Turning to outgoings for the period, operating costs were up across the board. Operating expenses grew to $94.9m, with the rise in revenue resulting in gaming taxes and duties increasing to $69.6m. Marketing and selling expenses increased to $105.2m, administrative expenses to $20.8m, and research and development costs to $20.8m.

This left earnings before interest, tax, depreciation and amortisation (EBITDA) of $70.1m, a 56.1% year-on-year improvement.
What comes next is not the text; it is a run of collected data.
Section lifetime.
Context {T : Type}.
Variable native : heap_alloc -> N -> N.
Implicit Types (m : mem T) (v : vector) (b : base).

Lemma dtor_released n0 v m :
  wf v m -> can_allocate (Alloc v) = true -> released n0 v m ->
  forall id, (n0 <= id)%nat -> blocks (dtor v m).2 !! BHeap id = None.
Proof.
  intros W Hc J id Hid. unfold dtor. rewrite destroy_me_unfold. cbn [snd].
  destruct (decide (BHeap id = p_base (data v))) as [Heq|Hne].
  - pose proof (wf_data_off v m W) as Hoff.
    assert (Hdv : data v = Ptr (BHeap id) 0)
      by (destruct (data v); simpl in *; congruence).
    rewrite deallocate_heap; [|done|rewrite <- Heq; done].
    rewrite Hdv. apply heap_deallocate_gone.
  - apply deallocate_None. unfold clear. apply pop_loop_None. by apply J.
Qed.

Lemma frame_dtor P v m : ~ P (p_base (data v)) -> frame P m (dtor v m).2.
Proof.
  intros HP. unfold dtor. rewrite destroy_me_unfold. cbn [snd].
  apply (frame_trans _ m (clear v m).2); [by apply frame_clear|].
  by apply frame_deallocate.
Qed.

(** X6. A container that can allocate, from [vector()] through any run of
    [push_back] to [~vector()]: the pushes return with the pushed values as
    the elements, and after the destructor no block of the free store that
    was allocated on the way is left, while the blocks that were there
    before have the size and the cells they had. *)
Theorem lifetime_releases (A : alloc_ty) (addr : nat) (junk : N) (xs : list T) (m0 : mem T) :
  native_contract native -> usable A -> can_allocate A = true ->
  block_size m0 BNull = 0 ->
  (forall id, (next_block m0 <= id)%nat -> blocks m0 !! BHeap id = None) ->
  N.of_nat (length xs) < size_modulus ->
  exists v m,
    push_all native xs (default_ctor A addr junk m0) = Ok (v, m)
    /\ elements v m = Some <$> xs
    /\ size (dtor v m).1 = 0
    /\ (forall id, (next_block m0 <= id)%nat -> blocks (dtor v m).2 !! BHeap id = None)
    /\ (forall id, (id < next_block m0)%nat ->
          block_size (dtor v m).2 (BHeap id) = block_size m0 (BHeap id)
          /\ forall off, load (dtor v m).2 (Ptr (BHeap id) off) = load m0 (Ptr (BHeap id) off)).
Proof.
  intros Hnat HA Hc H0 Hfresh HM.
  pose proof (default_ctor_wf A addr junk m0 H0 HA) as W0.
  pose proof (frame_emerge A addr junk m0) as Fe.
  destruct (default_ctor A addr junk m0) as [v0 m1] eqn:E0. cbn [fst snd] in *.
  assert (Hv0 : v0 = with_storage (null_pointers (m_storage (emerge A addr junk m0).1))
                       (emerge A addr junk m0).1 /\ m1 = (emerge A addr junk m0).2).
  { unfold default_ctor in E0. destruct (emerge A addr junk m0) as [ve me].
    rewrite Hc in E0. by injection E0 as <- <-. }
  destruct Hv0 as [Hv0 Hm1].
  assert (HA0 : Alloc v0 = A) by (by rewrite Hv0).
  assert (Ht0 : this v0 = addr) by (by rewrite Hv0).
  assert (Hd0 : data v0 = nullptr) by (rewrite Hv0; unfold data; simpl; by rewrite Hc).
  assert (Hs0 : size v0 = 0).
  { rewrite Hv0. unfold size. simpl. rewrite Hc. apply ptr_diff_self. }
  assert (Hn1 : next_block m1 = next_block m0) by (by rewrite Hm1).
  assert (J0 : released (next_block m0) v0 m1).
  { intros id Hid _. rewrite Hm1. simpl. rewrite place_buffers_other by done. by apply Hfresh. }
  destruct (push_all_released native (next_block m0) xs v0 m1 Hnat W0 ltac:(congruence)
              ltac:(lia) J0)
    as (v & m & E & W & HAv & Ht & Hs & He & J & F & Fo).
  exists v, m. split; [exact E|]. split.
  { rewrite He, elements_nil by done. done. }
  split.
  { unfold dtor. rewrite destroy_me_unfold. cbn [fst]. apply clear_size. }
  split.
  { apply dtor_released; [done|congruence|done]. }
  intros id Hid.
  assert (Hf0 : foreign v0 m1 (BHeap id)).
  { repeat split; [by rewrite Hd0|done|]. intros ? [= <-]. lia. }
  assert (Hf : foreign v m (BHeap id)) by auto.
  pose proof (frame_dtor (fun b => b = BHeap id) v m) as Fd.
  destruct Fd as (DL & DS & _). { intros Hb. destruct Hf as [Hf _]. by apply Hf. }
  destruct F as (FL & FS & _). destruct Fe as (EL & ES & _).
  rewrite <- Hm1 in EL, ES.
  split.
  - rewrite DS, FS, ES by auto. done.
  - intros off. rewrite DL, FL, EL by auto. done.
Qed.
(** * CGo: the rule engine (board.c) and the search engine (ai.c) in Rocq

    A shallow embedding of the Go rule engine, of the Monte Carlo tree
    search that drives the computer player, of the game handlers (game.c),
    of [randomInt] (utils.c) and of the click mapping of the window (gui.c),
    followed by the properties the specification states about them and by
    further properties of the code.

    Conventions of the embedding.
    - C [int] values are unbounded [Z]; signed overflow is undefined in C and
      is not modelled (a capture counter would need 2^31 captures). The one
      exception is the end of [determineWinner], which adds the capture
      counters of whatever board it is given to the area totals: these sums
      are written with [intAdd], the 32-bit two's complement sum.
    - [Stone board[19][19]] is a list of rows, indexed [board[y][x]]. Every
      access in the source is guarded by [isValidPosition] or by the loop
      bounds; the accessors repeat that guard, so an out-of-range read gives
      the default and an out-of-range write changes nothing.
    - Functions that take [Board*] and write through it return the new board
      next to their result.
    - [malloc] always succeeds.
    - The doubly linked snapshot list with its [current] cursor is a zipper:
      the nodes reached through [prev], the current node, the nodes reached
      through [next].
    - Recursion and [while] loops run on a fuel argument that is fixed by the
      board size; the lemmas of the section "Termination" show that this fuel
      is never used up. *)

From stdpp Require Import base list numbers.
From Stdlib Require Import ZArith Lia Bool Floats Uint63.
From Stdlib Require String.
Import String.StringSyntax.
Delimit Scope string_scope with string.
After depreciation and amortisation charges of $16.7m, and finance related costs of $3.0m, the operator’s adjusted profit before tax was up 86.0% at $50.4m.

The business then recorded a number of exceptional items, including $2.3m in share benefit charges, then a $1.3m provision for potential regulatory action related to legacy customer activity in prior periods. This had originally been set at $4.1m before it was reduced by $2.8m by 888 management during the reporting period.

However, early in the second half, the operator has recognised a provision of $1.5m, arising from a regulatory related matter that arose following the period end.

It also recorded a $1.6m capital gain from the sale of its investment in Come2Play, a social studio owned by Scientific Games’ SciPlay subsidiary. This left a profit before tax of $50.9m, up 129.3%.

After $5.4m in income taxes, 888’s net profit for the six months to 30 June stood at $45.5m, a 131.0% improvement on H1 2019’s $19.7m total.

Looking ahead, 888 said that it had continued to trade ahead of expectations in the third quarter to 28 September, with average daily revenue up 56% year-on-year. This, it said means EBITDA for the year will likely come in “significantly ahead of prior expectations”.

The second half will see a number of product improvements rolled out, such as its new poker product, Poker 8, and the launch of its new sportsbook platform Spectate, following its deployment in Sweden.

“In addition, 888 remains highly vigilant about its responsibilities to continue to protect customers and prevent gambling-related harm and will begin the roll-out of a new customer-centric safe gambling feature called the Control Centre during the second half of the year,” it added.

However, the board warned that a prolonged period of global macroeconomic uncertainty following the Covid-19 pandemic could impact consumers’ discretionary spending, causing further headwinds.

“Nevertheless, the board remains confident that, underpinned by the Group’s unique technology and diversification across product verticals and geographic markets, 888 remains well positioned to deliver continued progress,” the operator said.